:: Recorded data

(** * Serverless FinOps dashboard: the computational core of [app.py]

    The script is one linear pass: load (with an automatic repair of a
    single-column parse), numeric coercion, then six views over the coerced
    table.  This development embeds that pass and proves the properties
    the specification states about it.

    Modelling conventions.

    - A numeric cell is an IEEE-754 binary64 value, Rocq's primitive [float],
      which is what a pandas [float64] column holds; a missing value is NaN.
      Arithmetic and comparisons are the hardware operations, so the
      constants [0.30], [0.00000000012], [0.09] denote the same doubles as
      in Python.  The rows of the coerced table are taken at dtype float64.
      Where the dtype of a column changes what is computed, in the triple
      product of the forecast, the int64 case is written out
      ([forecast_value]).
    - [pd.read_csv] is a library call.  An uploaded file is represented by
      what the two calls made by the script return for it.
    - The parser behind [pd.to_numeric] is a parameter [str_to_float].
    - [Series.sum] adds in an order that depends on the length of the
      column, and [sort_values] places equal keys in an order of its own.
      [np_sum] (left to right) and [sort_values_desc] (stable) are one
      instance of each; the properties of view 1 are proved for every
      order of additions ([sum_in_some_order]) and every descending order
      of the rows ([sorted_by_cost]).
    - A row of the coerced table is a record of the ten canonical columns
      plus the forecast column; columns outside the schema are not carried,
      and an absent [Environment], which nothing reads, shows as [None]. *)

From Stdlib Require Import ZArith Lia String Ascii Bool List Floats Uint63.
From Stdlib Require Import Permutation.
Import ListNotations.

Set Warnings "-inexact-float".

Local Open Scope float_scope.

(* ================================================================== *)
(** * Data model *)
(* ================================================================== *)

(** A cell of a freshly parsed table: text, a number (NaN when missing) or
    Python's [None] (the padding [str.split(expand=True)] inserts). *)
Inductive cell : Type :=
| CStr (s : string)
| CNum (x : float)
| CNone.

(** A table as the parser returns it: column labels and rows of cells. *)
Record DataFrame : Type := mkDataFrame {
  columns : list string;
  data : list (list cell)
}.

(** The exceptions the script can meet. *)
Inductive exn : Type :=
| ParserError (msg : string)           (* raised inside [pd.read_csv] *)
| AttributeError                       (* [.str] on a non-string column *)
| LengthMismatch (have want : nat)     (* [df.columns = ...] of the wrong length *)
| KeyError (col : string).             (* [df[col]] for an absent column *)

(** An uploaded file, seen through the two parses the script requests:
    [pd.read_csv(uploaded)] and column [0] of
    [pd.read_csv(uploaded, header=None)]. *)
Record UploadedFile : Type := mkUpload {
  read_csv : exn + DataFrame;
  read_csv_noheader_0 : exn + list cell
}.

::::

Begin at the top of the records above and quote each line exactly, ending with the line that contains "([forecast_value]).".

**Solution for this problem:**
(** * Serverless FinOps dashboard: the computational core of [app.py]

    The script is one linear pass: load (with an automatic repair of a
    single-column parse), numeric coercion, then six views over the coerced
    table.  This development embeds that pass and proves the properties
    the specification states about it.

    Modelling conventions.

    - A numeric cell is an IEEE-754 binary64 value, Rocq's primitive [float],
      which is what a pandas [float64] column holds; a missing value is NaN.
      Arithmetic and comparisons are the hardware operations, so the
      constants [0.30], [0.00000000012], [0.09] denote the same doubles as
      in Python.  The rows of the coerced table are taken at dtype float64.
      Where the dtype of a column changes what is computed, in the triple
      product of the forecast, the int64 case is written out
      ([forecast_value]).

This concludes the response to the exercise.